A new book estimates that the climate change impact of pets is considerable:
In a study published in New Scientist, they calculated a medium dog eats 164 kilograms of meat and 95kg of cereals every year. It takes 43.3 square metres of land to produce 1kg of chicken a year. This means it takes 0.84 hectares to feed Fido.
They compared this with the footprint of a Toyota Land Cruiser, driven 10,000km a year, which uses 55.1 gigajoules (the energy used to build and fuel it). One hectare of land can produce 135 gigajoules a year, which means the vehicle’s eco-footprint is 0.41ha – less than half of the dog’s.
They found cats have an eco-footprint of 0.15ha – slightly less than a Volkswagen Golf. Hamsters have a footprint of 0.014ha – keeping two of them is equivalent to owning a plasma TV.

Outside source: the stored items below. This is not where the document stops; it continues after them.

(** * jql-to-plan: the OmniPlan plan-graph builder and serializer

    A shallow embedding of [internal/omniplan] (the document types and the
    identifier counter of the package, and [serializer.go]) together with the
    properties of the builder: identifier allocation, resource derivation,
    leaf tasks and effort, epic groups and milestones, the final milestone,
    dependency resolution and the composition of the emitted lists.

    The embedding also covers [Serialize] over any writer, and the client of
    [internal/jira] that fetches the tickets the builder turns into a plan. *)

From Corelib Require Import SpecFloat.
From stdpp Require Import base list strings pretty gmap.

Local Open Scope string_scope.
Local Open Scope list_scope.
Local Open Scope Z_scope.

(** ** Machine integers and floats *)

(** Go's [int64]: a [Z] kept in range by two's complement wrap-around. *)
Definition min_int64 : Z := - 2 ^ 63.
Definition max_int64 : Z := 2 ^ 63 - 1.

Definition wrap64 (z : Z) : Z := (z + 2 ^ 63) `mod` 2 ^ 64 - 2 ^ 63.

Definition in_int64 (z : Z) : bool := (min_int64 <=? z) && (z <=? max_int64).

(** Go's [float64] is IEEE 754 binary64: 53 bits of precision, [emax] 1024. *)
Definition float64 : Type := spec_float.

Definition float64_mul : float64 → float64 → float64 := SFmul 53 1024.

(** [x > y] on [float64]; false as soon as one side is a NaN. *)
Definition float64_gt (x y : float64) : bool := SFltb y x.

(** An untyped integer constant converted to [float64]. *)
Definition float64_of_Z (z : Z) : float64 := binary_normalize 53 1024 z 0 false.

(** The integer part of a finite float, rounded toward zero. *)
Definition float64_trunc (f : float64) : option Z :=
  match f with
  | S754_zero _ => Some 0
  | S754_finite s m e =>
      let a := if 0 <=? e then Z.pos m * 2 ^ e else Z.pos m `div` 2 ^ (- e) in
      Some (if s then - a else a)
  | S754_infinity _ | S754_nan => None
  end.

(** The conversion [int64(f)]: the fraction is discarded. When the value does
    not fit (or [f] is an infinity or a NaN) Go leaves the result to the
    implementation; the model takes the one of amd64, the "integer
    indefinite" [-2^63]. *)
Definition int64_of_float64 (f : float64) : Z :=
  match float64_trunc f with
  | Some z => if in_int64 z then z else min_int64
  | None => min_int64
  end.

(** ** Formatting *)

(** The verb [%d] of [fmt.Sprintf] on an integer. *)
Definition fmt_d (z : Z) : string := pretty z.

(** ** The process: the package-level counter and standard output *)

Record World : Type := mkWorld {
  idCounter : Z;          (* var idCounter atomic.Int64 *)
  stdout : list string    (* what fmt.Printf has written, one entry per call *)
}.

Definition M (A : Type) : Type := World → A * World.

Definition ret {A} (x : A) : M A := λ w, (x, w).

Definition bind {A B} (m : M A) (k : A → M B) : M B :=
  λ w, let '(x, w') := m w in k x w'.

Declare Scope go_scope.
Notation "x <- m ;; k" := (bind m (λ x, k))
  (at level 100, m at next level, right associativity) : go_scope.
Notation "m ;;; k" := (bind m (λ _, k))
  (at level 100, right associativity) : go_scope.
Local Open Scope go_scope.

(** [idCounter.Add(delta)]: adds and returns the new value. *)
Definition idCounter_Add (delta : Z) : M Z :=
  λ w, let v := wrap64 (idCounter w + delta) in (v, mkWorld v (stdout w)).

(** [fmt.Printf] with its arguments already substituted. *)
Definition Printf (line : string) : M unit :=
  λ w, (tt, mkWorld (idCounter w) (stdout w ++ [line])).

(** A [for _, x := range xs] loop over a slice, threading the variables the
    body assigns. *)
Fixpoint forRange {S A} (xs : list A) (body : S → A → M S) (s : S) : M S :=
  match xs with
  | [] => ret s
  | x :: xs' => s' <- body s x ;; forRange xs' body s'
  end.

(** A [for k, v := range m] loop over a map. Go leaves the order of the
    iteration unspecified (and randomises it), so the order is an argument of
    the model: [order] lists the keys in the order this run visits them. *)
Definition rangeMap {V} (order : list string) (m : gmap string V) : list (string * V) :=
  omap (λ k, (λ v, (k, v)) <$> m !! k) order.

(** [order] is an iteration order of a map with these keys: every key once. *)
Definition iterationOf (order keys : list string) : Prop := order ≡ₚ keys.

(** GenerateID creates a unique ID for OmniPlan elements. *)
Definition GenerateID : M string :=
  v <- idCounter_Add 1 ;; ret ("gen" +:+ fmt_d v).

(** ** The ticket records of package jira *)

Module Ticket.
Record t : Type := mk {
  Key : string;
  Summary : string;
  Link : string;
  Assignee : string;
  Status : string;
  EffortDays : float64;            (* Effort in days from custom field *)
  EpicLink : string;               (* Key of the Epic this ticket belongs to *)
  DependencyKeys : list string     (* Keys of tickets this ticket depends on *)
}.
End Ticket.

(** ** The document types of package omniplan *)

(** Reference holds an idref attribute for linking elements. *)
Module Reference.
Record t : Type := mk { IDRef : string }.
End Reference.

(** Resource represents a project resource. *)
Module Resource.
Record t : Type := mk {
  ID : string;
  Name : string;
  Type_ : string;
  ChildResources : list Reference.t
}.
End Resource.

(** PrerequisiteTask represents a task dependency. *)
Module PrerequisiteTask.
Record t : Type := mk { IDRef : string; Kind : string }.
End PrerequisiteTask.

Module UserDataItem.
Record t : Type := mk { Key : string; Value : string }.
End UserDataItem.

Module UserData.
Record t : Type := mk { Items : list UserDataItem.t }.
End UserData.

(** Note, NoteText, NoteParagraph and NoteRun: a rich text note is a list of
    paragraphs of one literal run each. *)
Module Note.
Record t : Type := mk { Paragraphs : list string }.
End Note.

(** Task represents a project task. A nil pointer is [None]. *)
Module Task.
Record t : Type := mk {
  ID : string;
  Title : string;
  Type_ : string;
  LeveledStart : string;
  Effort : Z;
  Recalculate : string;
  StaticCost : Z;
  ChildTasks : list Reference.t;
  UserData : option UserData.t;
  Prerequisites : list PrerequisiteTask.t;
  Assignments : list Reference.t;
  Note : option Note.t
}.

(** [task.Assignments = a] *)
Definition setAssignments (a : list Reference.t) (x : t) : t :=
  mk (ID x) (Title x) (Type_ x) (LeveledStart x) (Effort x) (Recalculate x)
     (StaticCost x) (ChildTasks x) (UserData x) (Prerequisites x) a (Note x).

(** [task.Prerequisites = p] *)
Definition setPrerequisites (p : list PrerequisiteTask.t) (x : t) : t :=
  mk (ID x) (Title x) (Type_ x) (LeveledStart x) (Effort x) (Recalculate x)
     (StaticCost x) (ChildTasks x) (UserData x) p (Assignments x) (Note x).

(** [task.Prerequisites = append(task.Prerequisites, p...)] *)
Definition appendPrerequisites (p : list PrerequisiteTask.t) (x : t) : t :=
  setPrerequisites (Prerequisites x ++ p) x.
End Task.

(** Color represents an sRGB color. *)
Module Color.
Record t : Type := mk {
  Space : string;
  R : float64; G : float64; B : float64;
  H : float64; S : float64; V : float64
}.
End Color.
Lemma mixed_case_false (s : Py.str) :
  mixed_case s = false <-> Py.lower s = s \/ Py.upper s = s.
Proof.
  unfold mixed_case. rewrite andb_false_iff, !negb_false_iff, !eqb_eq. tauto.
Qed.

Lemma mixed_case_true (s : Py.str) :
  mixed_case s = true <-> Py.lower s <> s /\ Py.upper s <> s.
Proof.
  unfold mixed_case. rewrite andb_true_iff, !negb_true_iff.
  rewrite <- !not_true_iff_false, !eqb_eq. tauto.
Qed.

(** C7: a string whose characters all lie in [[33, 126]] and which holds
    an uppercase letter and a lowercase letter differs from its lowercase
    and from its uppercase form, and [bech32_decode] raises ['mixed case']
    on it, whatever its separators and its other characters are: nothing
    of the alphabet or of the checksum is looked at. *)
Theorem mixed_case_rejected (s : Py.str) :
  Forall (fun c => 33 <= c <= 126) s ->
  (exists c, In c s /\ 65 <= c <= 90) ->
  (exists c, In c s /\ 97 <= c <= 122) ->
  Py.lower s <> s /\ Py.upper s <> s /\
  bech32_decode s = Raise MixedCase.
Proof.
  intros Hr (u & Iu & Hu) (l & Il & Hl).
  assert (Ha : Forall ascii s).
  { eapply Forall_impl; [ | exact Hr ]. apply in_range_ascii. }
  assert (NL : Py.lower s <> s).
  { rewrite lower_ascii by assumption. intros E.
    pose proof (map_fixed _ _ E u Iu) as F.
    destruct (lower_char_cases u); lia. }
  assert (NU : Py.upper s <> s).
  { rewrite upper_ascii by assumption. intros E.
    pose proof (map_fixed _ _ E l Il) as F.
    destruct (upper_char_cases l); lia. }
  repeat split; try assumption.
  unfold bech32_decode.
  apply range_check in Hr. rewrite Hr.
  now rewrite (proj2 (mixed_case_true s) (conj NL NU)).
Qed.

Lemma mixed_case_rejected_witness :
  bech32_decode (Py.lit "Bc1Qw508d6qejxtdg4y5r3zarvary0c5xw7kygt080")
  = Raise MixedCase.
Proof.
  apply (mixed_case_rejected (Py.lit "Bc1Qw508d6qejxtdg4y5r3zarvary0c5xw7kygt080")).
  - repeat constructor; vm_compute; discriminate.
  - exists 66. split; [ vm_compute; tauto | lia ].
  - exists 99. split; [ vm_compute; tauto | lia ].
Defined.

(** ** The probe's own address *)

Definition probe_address : Py.str :=
  Py.lit "bc1qw508d6qejxtdg4y5r3zarvary0c5xw7kygt080".

(** C2, as the program has it: decoding
    ["bc1qw508d6qejxtdg4y5r3zarvary0c5xw7kygt080"] raises nothing and
    returns the prefix ["bc"] and 39 data values, with the raw checksum
    value 284260763 and [valid = false]. *)
Theorem decode_probe_address :
  exists data,
    bech32_decode probe_address = Ok (Decoded (Py.lit "bc") data 284260763 false) /\
    List.length data = 39%nat.
Proof. eexists. split; vm_compute; reflexivity. Qed.
Lemma rstrip_all_space (ws : string) : all_isspace ws = true -> Py.rstrip ws = EmptyString.
Proof.
  induction ws as [|c ws IH]; simpl; [reflexivity|].
  intros H. apply andb_prop in H as [Hc Hws]. now rewrite (IH Hws), Hc.
Qed.

Lemma rstrip_app_space (s ws : string) :
  all_isspace ws = true -> Py.rstrip (s +:+ ws) = Py.rstrip s.
Proof.
  intros H. induction s as [|c s IH]; simpl.
  - now apply rstrip_all_space.
  - now rewrite IH.
Qed.

Lemma lstrip_app (s t : string) :
  Py.lstrip (s +:+ t)
  = if Py.is_empty (Py.lstrip s) then Py.lstrip t else Py.lstrip s +:+ t.
Proof.
  induction s as [|c s IH]; simpl; [reflexivity|].
  destruct (Py.isspace c); [exact IH|reflexivity].
Qed.

Lemma strip_leading (ws s : string) :
  all_isspace ws = true -> Py.strip (ws +:+ s) = Py.strip s.
Proof. intros H. unfold Py.strip. now rewrite lstrip_space_app. Qed.

Lemma strip_trailing (s ws : string) :
  all_isspace ws = true -> Py.strip (s +:+ ws) = Py.strip s.
Proof.
  intros H. unfold Py.strip. rewrite lstrip_app.
  destruct (Py.lstrip s) as [|c r] eqn:Hl.
  - simpl. now rewrite (lstrip_all_space _ H).
  - change (Py.is_empty (String c r)) with false. cbv iota.
    now apply rstrip_app_space.
Qed.

Lemma space_no_comma (ws : string) : all_isspace ws = true -> Py.contains "," ws = false.
Proof.
  induction ws as [|c ws IH]; simpl; [reflexivity|].
  intros H. apply andb_prop in H as [Hc Hws]. rewrite (IH Hws), orb_false_r.
  destruct (Ascii.eqb_spec c ","); [subst c; discriminate|reflexivity].
Qed.
(** A workbook that cannot be read ends the run before the browser. *)
Lemma main_unreadable (r : run World) (w1 : World) (e : exn) :
  read_excel INPUT_FILE (world (r_sys r)) = (w1, Raise e) ->
  main r
  = (Run (Sys w1 (trace (r_sys r)) (job_state (r_sys r)))
         (r_out r ++ [BStarting]),
     Raise e).
Proof.
  intros Hread. unfold main.
  unfold bind at 1, show at 1, modify at 1.
  unfold bind at 1, sysR at 1, zoom at 1, call at 1. cbn [r_sys r_out].
  by rewrite Hread.
Qed.

End Main.

End MainFacts.

(** ** [main] of [app.py] *)

(** X23 ([main]): when the workbook is read, every row has the two
    cells, and the browser launches and closes, the run returns; it
    prints the opening line, then for each row in order the banner with
    its number out of the total and either the three lines of a saved
    workbook, with the number of rows so far and the output columns, or
    the two lines of a failed save, and at the end the two closing
    lines; a failed save stops nothing; the job of the server is not
    touched. *)
Theorem main_run_protocol :
  forall (World : Type) (E : Env.Sig World) (r : Main.run World)
         (w1 : World) (df : Env.dataframe),
    Env.read_excel Main.INPUT_FILE (Env.world (Main.r_sys r))
    = (w1, Rt.Ok df) ->
    Flow.readable (Env.df_rows df) ->
    (forall w, (Env.launch w).2 = Rt.Ok tt) ->
    (forall w, (Env.browser_close w).2 = Rt.Ok tt) ->
    exists r' outcomes,
      Main.main r = (r', Rt.Ok tt)
      /\ length outcomes = length (Env.df_rows df)
      /\ Main.r_out r'
         = Main.r_out r
             ++ Main.BStarting
             :: Main.rows_banners (length (Env.df_rows df)) 0
                  (Env.df_rows df) outcomes
             ++ [Main.BCompleted; Main.BFinal]
      /\ Env.job_state (Main.r_sys r') = Env.job_state (Main.r_sys r)
      /\ Env.trace (Main.r_sys r) `prefix_of` Env.trace (Main.r_sys r').
Proof. intros World E. exact MainFacts.main_full. Qed.

Lemma main_run_protocol_witness :
  Flow.readable [Demo.acme_row]
  /\ exists r' outcomes,
       Main.main (H := Script.sig (Demo.table [Demo.acme_row])) DemoMain.fresh
       = (r', Rt.Ok tt)
       /\ length outcomes = 1
       /\ Main.r_out r'
          = Main.r_out DemoMain.fresh
              ++ Main.BStarting
              :: Main.rows_banners 1 0 [Demo.acme_row] outcomes
              ++ [Main.BCompleted; Main.BFinal]
       /\ Env.job_state (Main.r_sys r')
          = Env.job_state (Main.r_sys DemoMain.fresh)
       /\ Env.trace (Main.r_sys DemoMain.fresh)
          `prefix_of` Env.trace (Main.r_sys r').
Proof.
  assert (Flow.readable [Demo.acme_row]) as Hr.
  { constructor; [|constructor]. split; by eexists. }
  split; [exact Hr|].
  exact (main_run_protocol _ (Script.sig (Demo.table [Demo.acme_row]))
           DemoMain.fresh Script.start
           (Env.DataFrame ["company_name"; "website"] [Demo.acme_row])
           eq_refl Hr (fun _ => eq_refl) (fun _ => eq_refl)).
Defined.

(** X24 ([main]): [main] has no handler around the reading of the
    workbook: when [read_excel] raises, the exception leaves [main]
    after the opening line, before any browser is launched, with trace
    and job as they were. *)
Theorem main_stops_on_unreadable_input :
  forall (World : Type) (E : Env.Sig World) (r : Main.run World)
         (w1 : World) (e : Rt.exn),
    Env.read_excel Main.INPUT_FILE (Env.world (Main.r_sys r))
    = (w1, Rt.Raise e) ->
    Main.main r
    = (Main.Run (Env.Sys w1 (Env.trace (Main.r_sys r))
                         (Env.job_state (Main.r_sys r)))
                (Main.r_out r ++ [Main.BStarting]),
       Rt.Raise e).
Proof. intros World E. exact MainFacts.main_unreadable. Qed.

Lemma main_stops_on_unreadable_input_witness :
  Main.main (H := Script.sig DemoFlow.broken) DemoMain.fresh
  = (Main.Run (Env.Sys Script.start [] Rt.job_initial) [Main.BStarting],
     Rt.Raise DemoFlow.not_a_workbook).
Proof.
  exact (main_stops_on_unreadable_input _ (Script.sig DemoFlow.broken)
           DemoMain.fresh Script.start DemoFlow.not_a_workbook eq_refl).
Defined.
(** * Home library backend: the book ingestion handler of [main.py]

    A shallow embedding of the module-level start-up code and of the
    request handler [upload_book].  The handler is a straight line of calls
    to collaborators that live outside the repository (temporary files, the
    inference client, the SQL driver, the spreadsheet client); each of them
    either returns or raises.  The embedding threads an explicit world
    (file system, [books] table, worksheets, standard output and the trace
    of calls made) through a small state-and-exception monad, and takes the
    outcome of every outside call from a record of collaborators. *)

From Stdlib Require Import ZArith Lia String Ascii List.
From stdpp Require Import base option strings gmap list.
Import ListNotations.

Local Open Scope string_scope.
Set Warnings "-register-all".

(** ** Python values and exceptions *)

(** The values [json.loads] can produce.  A [dict] keeps its keys in
    insertion order, so it is an association list without repeated keys. *)
Inductive value : Type :=
| VNone
| VBool (b : bool)
| VInt (z : Z)
| VFloat (lexeme : string)
| VStr (s : string)
| VList (l : list value)
| VDict (d : list (string * value)).

(** [d.get(k)] on an insertion-ordered dict. *)
Fixpoint dict_get (d : list (string * value)) (k : string) : option value :=
  match d with
  | [] => None
  | (k', v) :: d' => if String.eqb k' k then Some v else dict_get d' k
  end.

(** [d[k] = v]: an existing key keeps its position, a new key goes last. *)
Fixpoint dict_set (d : list (string * value)) (k : string) (v : value)
  : list (string * value) :=
  match d with
  | [] => [(k, v)]
  | (k', v') :: d' =>
      if String.eqb k' k then (k', v) :: d' else (k', v') :: dict_set d' k v
  end.

(** An exception object that is an instance of [Exception]: a Python
    exception with its class name and the text [str(e)] gives, or FastAPI's
    [HTTPException]. *)
Inductive Exn : Type :=
| PyExc (cls : string) (msg : string)
| HTTPException (status_code : Z) (detail : string).

(** Decimal digits of a non-negative integer, most significant first. *)
Definition digit_char (d : Z) : ascii :=
  ascii_of_nat (Z.to_nat (48 + d mod 10)).

Fixpoint digits_of (fuel : nat) (n : Z) (acc : string) : string :=
  match fuel with
  | O => acc
  | S fuel' =>
      let acc' := String (digit_char n) acc in
      if (n <? 10)%Z then acc' else digits_of fuel' (n / 10) acc'
  end.

(** [str(z)] for an [int]. *)
Definition str_int (z : Z) : string :=
  let n := Z.abs z in
  let ds := digits_of (S (Z.to_nat (Z.log2 n))) n "" in
  if (z <? 0)%Z then "-" ++ ds else ds.

(** [str(e)]. *)
Definition str_exn (e : Exn) : string :=
  match e with
  | PyExc _ msg => msg
  | HTTPException sc d => str_int sc ++ ": " ++ d
  end.

(** Exceptions that are not instances of [Exception]: an
    [except Exception] clause lets them pass. *)
Inductive BaseExn : Type :=
| CancelledError       (* asyncio.CancelledError, delivered at an await *)
| KeyboardInterrupt
| SystemExit
| GeneratorExit.

(** The outcome of a call: a value, a raised instance of [Exception], or
    an exception of [B] that is not one. *)
Inductive Outcome (B A : Type) : Type :=
| Ok (a : A)
| Raise (e : Exn)
| Escapes (b : B).
Arguments Ok {B A} a.
Arguments Raise {B A} e.
Arguments Escapes {B A} b.

(** The outcome of a library function that computes, and of the calls of
    start-up: a value or an instance of [Exception]. *)
Definition Result (A : Type) : Type := Outcome Empty_set A.

(** The outcome of a call made while a request is handled. *)
Definition Call (A : Type) : Type := Outcome BaseExn A.

Definition embed {A} (r : Result A) : Call A :=
  match r with
  | Ok a => Ok a
  | Raise e => Raise e
  | Escapes b => match b with end
  end.

(** [obj[k]] with a string key [k].  Only a dict can be indexed by a
    string; a missing key raises [KeyError], whose text is the key's repr. *)
Definition type_name (v : value) : string :=
  match v with
  | VNone => "NoneType"
  | VBool _ => "bool"
  | VInt _ => "int"
  | VFloat _ => "float"
  | VStr _ => "str"
  | VList _ => "list"
  | VDict _ => "dict"
  end.

Definition subscript (v : value) (k : string) : Result value :=
  match v with
  | VDict d =>
      match dict_get d k with
      | Some x => Ok x
      | None => Raise (PyExc "KeyError" ("'" ++ k ++ "'"))
      end
  | VList _ =>
      Raise (PyExc "TypeError" "list indices must be integers or slices, not str")
  | VStr _ =>
      Raise (PyExc "TypeError" "string indices must be integers, not 'str'")
  | _ =>
      Raise (PyExc "TypeError" ("'" ++ type_name v ++ "' object is not subscriptable"))
  end.

(** ** The world outside the process *)

(** A row of the table [books(id, title, genre)]: the generated identifier
    and the two values bound to the INSERT's placeholders. *)
Record Book : Type := mkBook {
  book_id : Z;
  book_title : value;
  book_genre : value
}.

(** Calls that leave the process. *)
Inductive Event : Type :=
| EvNamedTemporaryFile (suffix : string)
| EvFileRead
| EvTmpWrite (path : string)
| EvTmpClose (path : string)
| EvGenaiClient (api_key : option string)
| EvFilesUpload (path : string)
| EvGenerateContent (model : string)
| EvConnect (host database user password : option string)
| EvCursor
| EvExecute (query : string) (title genre : value)
| EvCommit
| EvCursorClose
| EvConnectionClose
| EvWorksheet (spreadsheet title : string)
| EvAppendRow (spreadsheet title : string) (row : list value)
| EvRemove (path : string).

Record World : Type := mkWorld {
  fs : gmap string string;                          (* path -> file content *)
  books : list Book;                                (* committed rows *)
  sheets : gmap (string * string) (list (list value)); (* (spreadsheet, worksheet) -> rows *)
  stdout : list string;
  trace : list (Event * bool)   (* calls in the order made; [true]: it returned *)
}.

(** The frame of one invocation of the handler: the world, the rows of the
    connection's open transaction, and the local [temp_path], which is
    unbound until line 67 has run. *)
Record Frame : Type := mkFrame {
  world : World;
  pending : list Book;
  temp_path : option string
}.

Definition with_world (f : World -> World) (fr : Frame) : Frame :=
  {| world := f (world fr); pending := pending fr; temp_path := temp_path fr |}.

Definition log (ev : Event) (returned : bool) (w : World) : World :=
  {| fs := fs w; books := books w; sheets := sheets w; stdout := stdout w;
     trace := (trace w ++ [(ev, returned)])%list |}.

Definition set_fs (f : gmap string string) (w : World) : World :=
  {| fs := f; books := books w; sheets := sheets w; stdout := stdout w;
     trace := trace w |}.

Definition set_books (b : list Book) (w : World) : World :=
  {| fs := fs w; books := b; sheets := sheets w; stdout := stdout w;
     trace := trace w |}.

Definition set_sheets (s : gmap (string * string) (list (list value))) (w : World)
  : World :=
  {| fs := fs w; books := books w; sheets := s; stdout := stdout w;
     trace := trace w |}.

Definition put_stdout (line : string) (w : World) : World :=
  {| fs := fs w; books := books w; sheets := sheets w;
     stdout := (stdout w ++ [line])%list; trace := trace w |}.

(** ** A state-and-exception monad over frames *)

Definition M (A : Type) : Type := Frame -> Call A * Frame.

Definition ret {A} (a : A) : M A := fun fr => (Ok a, fr).

Definition raise {A} (e : Exn) : M A := fun fr => (Raise e, fr).

Definition bind {A B} (c : M A) (k : A -> M B) : M B :=
  fun fr =>
    match c fr with
    | (Ok a, fr') => k a fr'
    | (Raise e, fr') => (Raise e, fr')
    | (Escapes b, fr') => (Escapes b, fr')
    end.

Notation "x <- c ;; k" := (bind c (fun x => k))
  (at level 100, c at next level, right associativity).
Notation "c ;;; k" := (bind c (fun _ => k))
  (at level 100, right associativity).

(** Lift the outcome of an outside call. *)
Definition lift {A} (r : Call A) : M A := fun fr => (r, fr).

Definition modify (f : World -> World) : M unit :=
  fun fr => (Ok tt, with_world f fr).

Definition is_ok {B A} (r : Outcome B A) : bool :=
  match r with
  | Ok _ => true
  | Raise _ => false
  | Escapes _ => false
  end.

(** An outside call: it is recorded with its outcome, then it returns or
    raises. *)
Definition call {A} (ev : Event) (r : Call A) : M A :=
  modify (log ev (is_ok r)) ;;; lift r.

(** [try: body / except Exception as e: handler e / finally: cleanup].
    The handler takes the instances of [Exception] and no other exception.
    The [finally] block runs on every path; an exception it raises
    replaces the pending result. *)
Definition try_except_finally {A} (body : M A) (handler : Exn -> M A)
    (cleanup : M unit) : M A :=
  fun fr =>
    let '(r1, fr1) := body fr in
    let '(r2, fr2) :=
      match r1 with
      | Ok a => (Ok a, fr1)
      | Raise e => handler e fr1
      | Escapes b => (Escapes b, fr1)
      end in
    match cleanup fr2 with
    | (Ok _, fr3) => (r2, fr3)
    | (Raise e', fr3) => (Raise e', fr3)
    | (Escapes b', fr3) => (Escapes b', fr3)
    end.

(** [with ctx as x: body]: [exit] runs whether or not the body raised, and
    an exception of [exit] replaces the body's. *)
Definition with_block {A B} (enter : M A) (body : A -> M B) (exit : A -> M unit)
  : M B :=
  fun fr =>
    match enter fr with
    | (Raise e, fr1) => (Raise e, fr1)
    | (Escapes b, fr1) => (Escapes b, fr1)
    | (Ok x, fr1) =>
        let '(r, fr2) := body x fr1 in
        match exit x fr2 with
        | (Ok _, fr3) => (r, fr3)
        | (Raise e', fr3) => (Raise e', fr3)
        | (Escapes b', fr3) => (Escapes b', fr3)
        end
    end.

(** ** Library functions the module calls *)

(** [s.rfind(c)]: index of the last occurrence of [c], or -1. *)
Fixpoint rfind_from (c : ascii) (s : string) (i : Z) (found : Z) : Z :=
  match s with
  | EmptyString => found
  | String a s' =>
      rfind_from c s' (i + 1) (if Ascii.eqb a c then i else found)
  end.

Just another thing that needs to be tallied up when considering one’s individual climate impact. It is also another reason to support carbon pricing, such as through an economy-wide carbon tax. Such a tax would make people consider the climatic impact of their pets more appropriately, and possibly consider smaller and/or vegetarian options.
All that being said, having a pet is a lot less carbon intensive than having a child. For those out there who are using dachshunds or tabbies as alternatives to procreation, carry right along.